-- Given entries follows --

Lemma bracketingPair_spec swings price :
  match bracketingPair swings price with
  | None => no_bracket swings price
  | Some p => ∃ i j a b, opposing swings i j a b ∧ p = pair_prices a b ∧ contains_price price p ∧ latest_bracket swings price i j
  end.
Proof.
  unfold bracketingPair. pose proof (bracketing_loop_spec price (reverse swings)) as H.
  assert (∀ i j a b, opposing swings i j a b → let n := length swings in
    reverse swings !! (n - S i)%nat = Some a ∧ reverse swings !! (n - S j)%nat = Some b ∧ (n - S i < n - S j)%nat ∧ (j < i < n)%nat) as Hr.
  { intros i j a b (Hi & Hj & Hlt & _) n. pose proof (lookup_lt_Some _ _ _ Hi). unfold n. rewrite !reverse_lookup_iff.
    replace (length swings - S (length swings - S i)) with i by lia.
    replace (length swings - S (length swings - S j)) with j by lia. split_and!; try done; lia. }
  destruct (bracketing_loop _ _) as [p|].
  - destruct H as (i & j & a & b & Ha & Hb & Hij & [Hk Hc]%brackets_iff & -> & Hf).
    apply reverse_lookup_iff in Ha as [Hi Ha]. apply reverse_lookup_iff in Hb as [Hj Hb].
    exists (length swings - S i)%nat, (length swings - S j)%nat, a, b.
    split; [split_and!; [done|done|lia|done]|]. split; [done|]. split; [done|].
    intros i' j' a' b' Ho Hc'. destruct (Hr _ _ _ _ Ho) as (Ha' & Hb' & Hlt & Hn).
    destruct (Hf _ _ _ _ Ha' Hb' Hlt) as [|[]]; [|left; lia|right; lia].
    apply brackets_iff. split; [by destruct Ho as (_ & _ & _ & ?)|done].
  - intros i j a b Ho Hc. destruct (Hr _ _ _ _ Ho) as (Ha & Hb & Hlt & _). specialize (H _ _ _ _ Ha Hb Hlt).
    rewrite (proj2 (brackets_iff _ _ _)) in H; [done|]. split; [by destruct Ho as (_ & _ & _ & ?)|done].
Qed.
Definition last_opposing (swings : list Swing) (i j : nat) : Prop :=
  S i = length swings ∧ ∀ j' a b, opposing swings i j' a b → (j' <= j)%nat.
Lemma lastOpposingPair_spec swings :
  match lastOpposingPair swings with
  | None => ∀ a b, a ∈ swings → b ∈ swings → s_Kind a = s_Kind b
  | Some p => ∃ i j a b, opposing swings i j a b ∧ p = pair_prices a b ∧ last_opposing swings i j
  end.
Proof.
  unfold lastOpposingPair. destruct swings as [|s swings _] using rev_ind; [intros ? ? ?%not_elem_of_nil; done|].
  rewrite reverse_snoc. set (f := λ item, _). destruct (List.find f (reverse swings)) as [b|] eqn:E; cbn [fmap option_fmap option_map].
  - apply find_first in E as (k & Hk & Hb & Hf). apply reverse_lookup_iff in Hk as [Hk Hb'].
    unfold f in Hb, Hf. apply negb_true_iff, bool_decide_eq_false in Hb.
    exists (length swings), (length swings - S k)%nat, s, b. split; [|split; [done|]].
    + split_and!; [by rewrite list_lookup_middle|by apply lookup_app_l_Some|lia|congruence].
    + split; [rewrite length_app; cbn; lia|]. intros j' a' b' (Ha & Hb2 & Hlt & Hne).
      rewrite list_lookup_middle in Ha by done. injection Ha as <-. rewrite lookup_app_l in Hb2 by done.
      destruct (decide (j' <= length swings - S k)%nat); [done|]. exfalso. apply Hne.
      assert (reverse swings !! (length swings - S j')%nat = Some b') as Hr.
      { apply reverse_lookup_iff. split; [lia|]. by replace (length swings - S (length swings - S j')) with j' by lia. }
      apply Hf in Hr; [|lia]. apply negb_false_iff, bool_decide_eq_true in Hr. done.
  - assert (∀ x, x ∈ swings → s_Kind x = s_Kind s) as H.
    { intros x Hx. apply (proj1 (find_miss _ _)) with (x := x) in E; [|by rewrite elem_of_reverse].
      by apply negb_false_iff, bool_decide_eq_true in E. }
    intros a b Ha Hb. rewrite elem_of_app, list_elem_of_singleton in Ha, Hb.
    assert (s_Kind a = s_Kind s) as -> by (destruct Ha as [| ->]; auto). destruct Hb as [| ->]; [symmetry|]; auto.
Qed.

(** The ladder and the dealing range are read off one swing pair. The pair is of opposite kinds; it contains the
    last close when any opposite pair does, and is then the latest such pair (by its later swing, then by its earlier
    one); otherwise it is the last swing and the nearest earlier one of the other kind. There is no reading
    exactly when all swings are of one kind. *)
Theorem fib_reads_one_pair candles swings cfg c :
  last candles = Some c →
  let st := Update candles swings cfg in
  ((∀ a b, a ∈ swings → b ∈ swings → s_Kind a = s_Kind b) ∧ st = mkState [] None) ∨
  ∃ i j a b, opposing swings i j a b ∧
    let '(low, high) := pair_prices a b in
    fs_Ladder st = Ladder low high true ∧ fs_Range st = resolveFromPair low high (c_Close c) cfg ∧
    ((contains_price (c_Close c) (low, high) ∧ latest_bracket swings (c_Close c) i j) ∨
     (no_bracket swings (c_Close c) ∧ last_opposing swings i j)).
Proof.
  intros Hc st. unfold st, Update. rewrite Hc. unfold swingRangePair.
  pose proof (bracketingPair_spec swings (c_Close c)) as Hb. destruct (bracketingPair _ _) as [p|].
  - right. destruct Hb as (i & j & a & b & Ho & -> & Hp & Hl). exists i, j, a, b. split; [done|]. cbn. auto.
  - pose proof (lastOpposingPair_spec swings) as Hl. destruct (lastOpposingPair swings) as [p|]; [|by left].
    right. destruct Hl as (i & j & a & b & Ho & -> & Hl). exists i, j, a, b. split; [done|]. cbn. auto.
Qed.
Definition demo_swing (k : PivotKind) (t : Z) (p : float) : Swing := mkSwing "" k StructureMajor t p "M5" 1 1 1 1 t.
Definition demo_swings : list Swing :=
  [demo_swing PivotLow 1 90; demo_swing PivotHigh 2 110; demo_swing PivotLow 3 100; demo_swing PivotHigh 4 105].
Definition demo_candle92 : Candle := mkCandle 9 92 92 92 92 1.
Definition demo_fib : Config := mkConfig 0.15 0.382 0.618 0.05.
Lemma fib_reads_one_pair_witness :
  last [demo_candle92] = Some demo_candle92 ∧
  ∃ i j a b, opposing demo_swings i j a b ∧ latest_bracket demo_swings 92%float i j ∧
    dr_FibZone <$> fs_Range (Update [demo_candle92] demo_swings demo_fib) = Some "deep_discount".
Proof.
  split; [done|].
  destruct (fib_reads_one_pair [demo_candle92] demo_swings demo_fib demo_candle92 eq_refl)
    as [[H _]|(i & j & a & b & Ho & H)].
  - exfalso. specialize (H (demo_swing PivotLow 1 90) (demo_swing PivotHigh 2 110)).
    discriminate H; unfold demo_swings; [left|right; left].
  - exists i, j, a, b. split; [done|]. split; [|vm_compute; reflexivity].
    unfold pair_prices in H. destruct H as (_ & _ & [[_ H]|[H _]]); [done|].
    exfalso. apply (H 3%nat 0%nat (demo_swing PivotHigh 4 105) (demo_swing PivotLow 1 90)).
    + split_and!; [done|done|lia|done].
    + split; reflexivity.
Defined.

(** ** The nearest level *)

Definition qualifies (price band : float) (allowed : list LevelKind) (l : Level) : Prop :=
  l_Kind l ∈ allowed ∧ (level_dist price l <=? band)%float = true.
Lemma nearest_fold price band allowed levels :
  match foldl (nearest_step price band allowed) None levels with
  | None => ∀ l, l ∈ levels → ¬ qualifies price band allowed l
  | Some (l, d) => l ∈ levels ∧ d = level_dist price l ∧ qualifies price band allowed l ∧
      ∀ l', l' ∈ levels → qualifies price band allowed l' → (level_dist price l' <? d)%float = false
  end.
Proof.
  induction levels as [|x levels IH] using rev_ind; [set_solver|]. rewrite foldl_app. cbn [foldl].
  set (acc := foldl _ _ _) in *. unfold nearest_step, qualifies in *.
  destruct acc as [[l d]|].
  - destruct IH as (Hin & Hd & Hq & Hmin). case_bool_decide as Hk.
    2:{ split_and!; [set_solver|done|apply Hq..|]. intros l'. rewrite elem_of_app, list_elem_of_singleton. intros [?| ->] Hq'; [by apply Hmin|by destruct Hq']. }
    destruct (level_dist price x <=? band)%float eqn:Eb; cbn [andb].
    2:{ split_and!; [set_solver|done|apply Hq..|]. intros l'. rewrite elem_of_app, list_elem_of_singleton. intros [?| ->] Hq'; [by apply Hmin|destruct Hq'; congruence]. }
    destruct (level_dist price x <? d)%float eqn:Ed.
    + split_and!; [set_solver|done|done|done|]. intros l'. rewrite elem_of_app, list_elem_of_singleton. intros [Hl'| ->] Hq'.
      * specialize (Hmin l' Hl' Hq'). rewrite ltb_key in *. revert Ed Hmin. destruct (IsNaN (level_dist price l')), (IsNaN d), (IsNaN (level_dist price x)); cbn; try done. lia.
      * rewrite ltb_key, Z.ltb_irrefl. apply andb_false_r.
    + split_and!; [set_solver|done|apply Hq..|]. intros l'. rewrite elem_of_app, list_elem_of_singleton. intros [?| ->] Hq'; [by apply Hmin|done].
  - case_bool_decide as Hk; [destruct (level_dist price x <=? band)%float eqn:Eb; cbn [andb]|].
    + split_and!; [set_solver|done|done|done|]. intros l'. rewrite elem_of_app, list_elem_of_singleton. intros [Hl'| ->] Hq'; [by apply IH in Hq'|].
      rewrite ltb_key, Z.ltb_irrefl. apply andb_false_r.
    + intros l'. rewrite elem_of_app, list_elem_of_singleton. intros [?| ->]; [by apply IH|]. intros [_ ?]. congruence.
    + intros l'. rewrite elem_of_app, list_elem_of_singleton. intros [?| ->]; [by apply IH|]. intros [? _]. done.
Qed.
(** The nearest level is one of the ladder, of an allowed kind and within the band, and no such level is strictly
    nearer; there is none only when the band is empty or no level qualifies. *)
Theorem nearest_level_reference levels price atr epsilonATR kinds :
  let band := nearest_band epsilonATR atr in
  let allowed := allowed_kinds kinds in
  match NearestLevel levels price atr epsilonATR kinds with
  | Some l => l ∈ levels ∧ qualifies price band allowed l ∧
      ∀ l', l' ∈ levels → qualifies price band allowed l' → (level_dist price l' <? level_dist price l)%float = false
  | None => levels = [] ∨ (atr <=? 0)%float = true ∨ (band <=? 0)%float = true ∨ ∀ l, l ∈ levels → ¬ qualifies price band allowed l
  end.
Proof.
  intros band allowed. unfold NearestLevel. fold band allowed. case_bool_decide; [by left|]. cbn [orb].
  destruct (atr <=? 0)%float eqn:Ea; [by right; left|]. destruct (band <=? 0)%float eqn:Eb; [by right; right; left|].
  pose proof (nearest_fold price band allowed levels) as Hn. destruct (foldl _ _ _) as [[l d]|]; [|by right; right; right]. cbn.
  destruct Hn as (Hin & -> & Hq & Hmin). split; [done|]. split; [done|exact Hmin].
Qed.
Example demo_nearest :
  l_Ratio <$> NearestLevel (Ladder 90 110 true) 102.3 2 0.15 [] = Some 0.382%float ∧
  NearestLevel (Ladder 90 110 true) 110 2 0.15 [] = None ∧
  l_Ratio <$> NearestLevel (Ladder 90 110 true) 110 2 0.15 [KindExtension] = Some 1%float.
Proof. vm_compute. auto. Qed.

-- Given entries concluded --

__What the exercise asks__
With the line that has "[by apply Hmin|done]." as the first and the line that has "let band := nearest_band epsilonATR atr in" as the last, repeat exactly that run of lines above and no more.

__Exercise solution__
    + split_and!; [set_solver|done|apply Hq..|]. intros l'. rewrite elem_of_app, list_elem_of_singleton. intros [?| ->] Hq'; [by apply Hmin|done].
  - case_bool_decide as Hk; [destruct (level_dist price x <=? band)%float eqn:Eb; cbn [andb]|].
    + split_and!; [set_solver|done|done|done|]. intros l'. rewrite elem_of_app, list_elem_of_singleton. intros [Hl'| ->] Hq'; [by apply IH in Hq'|].
      rewrite ltb_key, Z.ltb_irrefl. apply andb_false_r.
    + intros l'. rewrite elem_of_app, list_elem_of_singleton. intros [?| ->]; [by apply IH|]. intros [_ ?]. congruence.
    + intros l'. rewrite elem_of_app, list_elem_of_singleton. intros [?| ->]; [by apply IH|]. intros [? _]. done.
Qed.
(** The nearest level is one of the ladder, of an allowed kind and within the band, and no such level is strictly
    nearer; there is none only when the band is empty or no level qualifies. *)
Theorem nearest_level_reference levels price atr epsilonATR kinds :
  let band := nearest_band epsilonATR atr in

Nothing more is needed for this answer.